The Characteristics of Successful Marine Corps Recruiting Stations: Leadership and Information Sharing.

reportActive / Technical Report | Accession Number: ADA319423 | Open PDF

Abstract:

Marine Corps recruiting duty is the toughest peacetime assignment for any Marine. It involves complex internal and external factors dealing with global, national, and local issues completely out of the control of recruiting personnel making it a truly dynamic duty. Furthermore, recruiting is an assignment where performance is based largely on quantitative measures. Marines, at all levels, are under immense pressure to make assigned recruiting goals or be relieved from duty. The objective of this thesis is to describe the characteristics of the successful recruiting stations and define how they could reengineer through information technology.
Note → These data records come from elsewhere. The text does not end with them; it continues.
(* ===== verification/WorkflowRun.v ===== *)
(** * Workflows: the durable runner (core/src/extensions/workflows/runner.rs)

    An execution row and its node runs are the state; a run may be broken off
    anywhere and taken up again from what is stored.  Every statement may fail:
    [db_fails] tells the error of a step, if any.  Tools act on a state of the
    world.  Delays, the renewal of the lease and the channels behind the events
    are not modelled. *)

From stdpp Require Import base numbers pretty gmap strings sets list.
From S2P Require Import Prelude Str Ident Perms Json DataTypes RuleParser RuleShorthand Workflow WorkflowExec.

Record RetryPolicy := { max_attempts : N; backoff_ms : N; continue_on_error : bool }.

(** [Value::as_u64]: an integer that is not negative prints as its digits. *)
Definition as_u64 (v : JsonValue) : option N :=
  match v with
  | JNumber n => if decide (num_text n = "") then None else digits_value 0 (num_text n)
  | _ => None
  end.
Definition as_u32 (n : N) : N := (n mod 4294967296)%N.
Definition as_i32 (n : N) : Z :=
  let z := Z.of_N n in if (z <? 2147483648)%Z then z else (z - 4294967296)%Z.

Definition retry_policy (node : WorkflowNode) : RetryPolicy :=
  let r := get (params node) "retry" in
  {| max_attempts := as_u32 (N.max 1 (default 1%N ((r ≫= λ v, get v "maxAttempts") ≫= as_u64)));
     backoff_ms := default 500%N ((r ≫= λ v, get v "backoffMs") ≫= as_u64);
     continue_on_error := default false (get (params node) "continueOnError" ≫= as_bool) |}.

(** ** The stored state *)

Record Execution := {
  ex_workflow : string; ex_app : string; ex_user : string; ex_trigger : option JsonValue;
  (* the snapshot, or why it does not read as a graph *)
  ex_graph : option (result string WorkflowGraph);
  ex_lease : option Z; ex_status : WorkflowExecutionStatus; ex_error : option string; ex_attempts : N }.
Record NodeRun := {
  nr_status : string; nr_input : JsonValue; nr_output : option JsonValue; nr_error : option string; nr_attempts : Z }.
Record WorkflowRow := { wf_app : string; wf_enabled : bool; wf_graph : result string WorkflowGraph }.
Record WfDb := {
  workflows : gmap string WorkflowRow;
  executions : gmap string Execution;
  node_runs : gmap (string * string) NodeRun }.

Inductive WorkflowEvent :=
| EvNode (node_id status : string) (output : JsonValue) (error : option string)
| EvDone (status : string) (error : option string).

Inductive DbStep := LoadWorkflow | InsertExecution | LoadExecution | MarkRunning | LoadPrior | PersistNode (node_id : string) (attempt : N) | Finish.

Record World (W : Type) := { wdb : WfDb; wtools : W; wevents : list WorkflowEvent }.
Arguments wdb {W} _.
Arguments wtools {W} _.
Arguments wevents {W} _.
Arguments Build_World {W} _ _ _.

Definition set_db {W} (f : WfDb → WfDb) (w : World W) : World W := Build_World (f (wdb w)) (wtools w) (wevents w).
Definition set_tools {W} (t : W) (w : World W) : World W := Build_World (wdb w) t (wevents w).
Definition publish {W} (e : WorkflowEvent) (w : World W) : World W := Build_World (wdb w) (wtools w) (wevents w ++ [e]).

Definition put_execution (id : string) (ex : Execution) (d : WfDb) : WfDb :=
  {| workflows := workflows d; executions := <[id := ex]> (executions d); node_runs := node_runs d |}.
Definition put_node_run (k : string * string) (r : NodeRun) (d : WfDb) : WfDb :=
  {| workflows := workflows d; executions := executions d; node_runs := <[k := r]> (node_runs d) |}.

(** [create_execution]: the trigger's data become its parameters in the snapshot. *)
Fixpoint seed_trigger (data : JsonValue) (ns : list WorkflowNode) : list WorkflowNode :=
  match ns with
  | [] => []
  | n :: ns =>
      if is_trigger n then {| node_id := node_id n; kind := kind n; label := label n; params := data |} :: ns
      else n :: seed_trigger data ns
  end.

Section Runner.
Context {Ctx : Type} (new_ctx : JsonValue → JsonValue → Ctx) (ctx_eval : string → Ctx → option JsonValue * Ctx).
Context (fixup_number : JsonNumber → JsonNumber) (json_to_string : JsonValue → string).
Context {W : Type} (registry : string → option BatchMode).
Context (tool_execute : string → ToolCall → W → result string JsonValue * W).
Context (db_fails : DbStep → option string).

Definition fallible {A} (s : DbStep) (a : A) : result string A :=
  match db_fails s with Some e => Err e | None => Ok a end.

(** [fresh_id] is [gen_random_uuid()]. *)
Definition create_execution (fresh_id workflow_id app_id user_id : string) (trigger_data : option JsonValue)
    (lease_msg_id : option Z) (d : WfDb) : result string string * WfDb :=
  let r :=
    try? fallible LoadWorkflow tt in
    let? row := ok_or (match workflows d !! workflow_id with
      | Some row => if decide (wf_app row = app_id) then if wf_enabled row then Some row else None else None
      | None => None end) "workflow not found or not enabled" in
    let? graph := map_err (λ e, "invalid graph: " +:+ e) (wf_graph row) in
    let graph := match trigger_data with
      | Some td => {| nodes := seed_trigger td (nodes graph); edges := edges graph |}
      | None => graph end in
    try? fallible InsertExecution tt in
    Ok {| ex_workflow := workflow_id; ex_app := app_id; ex_user := user_id; ex_trigger := trigger_data;
          ex_graph := Some (Ok graph); ex_lease := lease_msg_id; ex_status := ExQueued; ex_error := None;
          ex_attempts := 0 |} in
  match r with
  | Ok ex => (Ok fresh_id, put_execution fresh_id ex d)
  | Err e => (Err e, d)
  end.

Section Execution.
Context (exec_id app_id user_id : string) (perms : list string) (g : WorkflowGraph).

Definition run_node (outputs : gmap string JsonValue) (node : WorkflowNode) (t : W) : NodeExecution * W :=
  execute_node new_ctx ctx_eval fixup_number json_to_string outputs registry tool_execute
    app_id user_id perms exec_id node g t.

(** [persist_node_run]: a failure is ignored. *)
Definition persist_node_run (id : string) (status : WorkflowNodeRunStatus) (input output : JsonValue)
    (error : option string) (attempt : N) (w : World W) : World W :=
  match db_fails (PersistNode id attempt) with
  | Some _ => w
  | None => set_db (put_node_run (exec_id, id)
      {| nr_status := node_run_as_str status; nr_input := input; nr_output := Some output;
         nr_error := error; nr_attempts := as_i32 attempt |}) w
  end.

(** The variables of the loop. *)
Record Loop := {
  l_active : gmap string (list N); l_outputs : gmap string JsonValue;
  l_all_succeeded : bool; l_first_error : option string; l_aborted : bool; l_halted : bool;
  l_world : World W }.

(** What [run] records of a node's last attempt. *)
Definition recorded (policy : RetryPolicy) (ex : NodeExecution) : WorkflowNodeRunStatus * JsonValue :=
  if decide (ne_status ex = NFailed) then
    if continue_on_error policy
    then (NSucceeded, JArray [JArray [JObject [("json", JObject [("error", JString (default "" (ne_error ex)))])]]])
    else (ne_status ex, ne_output ex)
  else (ne_status ex, ne_output ex).

Definition settle (id : string) (policy : RetryPolicy) (ex : NodeExecution) (attempt : N) (w : World W) (ls : Loop) : Loop :=
  let '(rec_status, output) := recorded policy ex in
  let w := persist_node_run id rec_status (ne_input ex) output (ne_error ex) attempt w in
  let w := publish (EvNode id (node_run_as_str rec_status) output (ne_error ex)) w in
  if decide (rec_status = NSucceeded) then
    {| l_active := <[id := active_ports output]> (l_active ls); l_outputs := <[id := output]> (l_outputs ls);
       l_all_succeeded := l_all_succeeded ls; l_first_error := l_first_error ls; l_aborted := l_aborted ls;
       l_halted := l_halted ls || ne_halt ex; l_world := w |}
  else
    {| l_active := l_active ls; l_outputs := l_outputs ls; l_all_succeeded := false;
       l_first_error := match l_first_error ls with
         | None => match ne_error ex with Some e => Some e | None => Some "node failed" end
         | some => some end;
       l_aborted := l_aborted ls || bool_decide (rec_status = NFailed);
       l_halted := l_halted ls || ne_halt ex; l_world := w |}.

(** The attempts of a node; [more] is [max_attempts - attempt]. *)
Fixpoint attempts (more : nat) (id : string) (node : WorkflowNode) (policy : RetryPolicy) (attempt : N)
    (w : World W) (ls : Loop) : Loop :=
  let '(ex, t) := run_node (l_outputs ls) node (wtools w) in
  let w := set_tools t w in
  match more with
  | S more =>
      if decide (ne_status ex = NFailed) then
        attempts more id node policy (attempt + 1)
          (persist_node_run id NFailed (ne_input ex) (ne_output ex) (ne_error ex) attempt w) ls
      else settle id policy ex attempt w ls
  | O => settle id policy ex attempt w ls
  end.

(** The node map: of nodes with one id the last. *)
Definition node_of (id : string) : option WorkflowNode :=
  List.find (λ n, bool_decide (node_id n = id)) (rev (nodes g)).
Using appreciative inquiry at the most successful recruiting stations, recruiters, noncommissioned officers in charge, and command group members are interviewed to discover and understand the factors that give life to their stations. The culture of these stations is then characterized to illustrate how they confront pressures to meet assigned goals. The outcome is that successful recruiting stations are designed for high performance and represent prime candidates to implement reengineering. Redesign through information technology offers to reduce the organizational complexity within recruiting stations thereby limiting pathologies and increasing efficiency. Recommendations are offered for further research.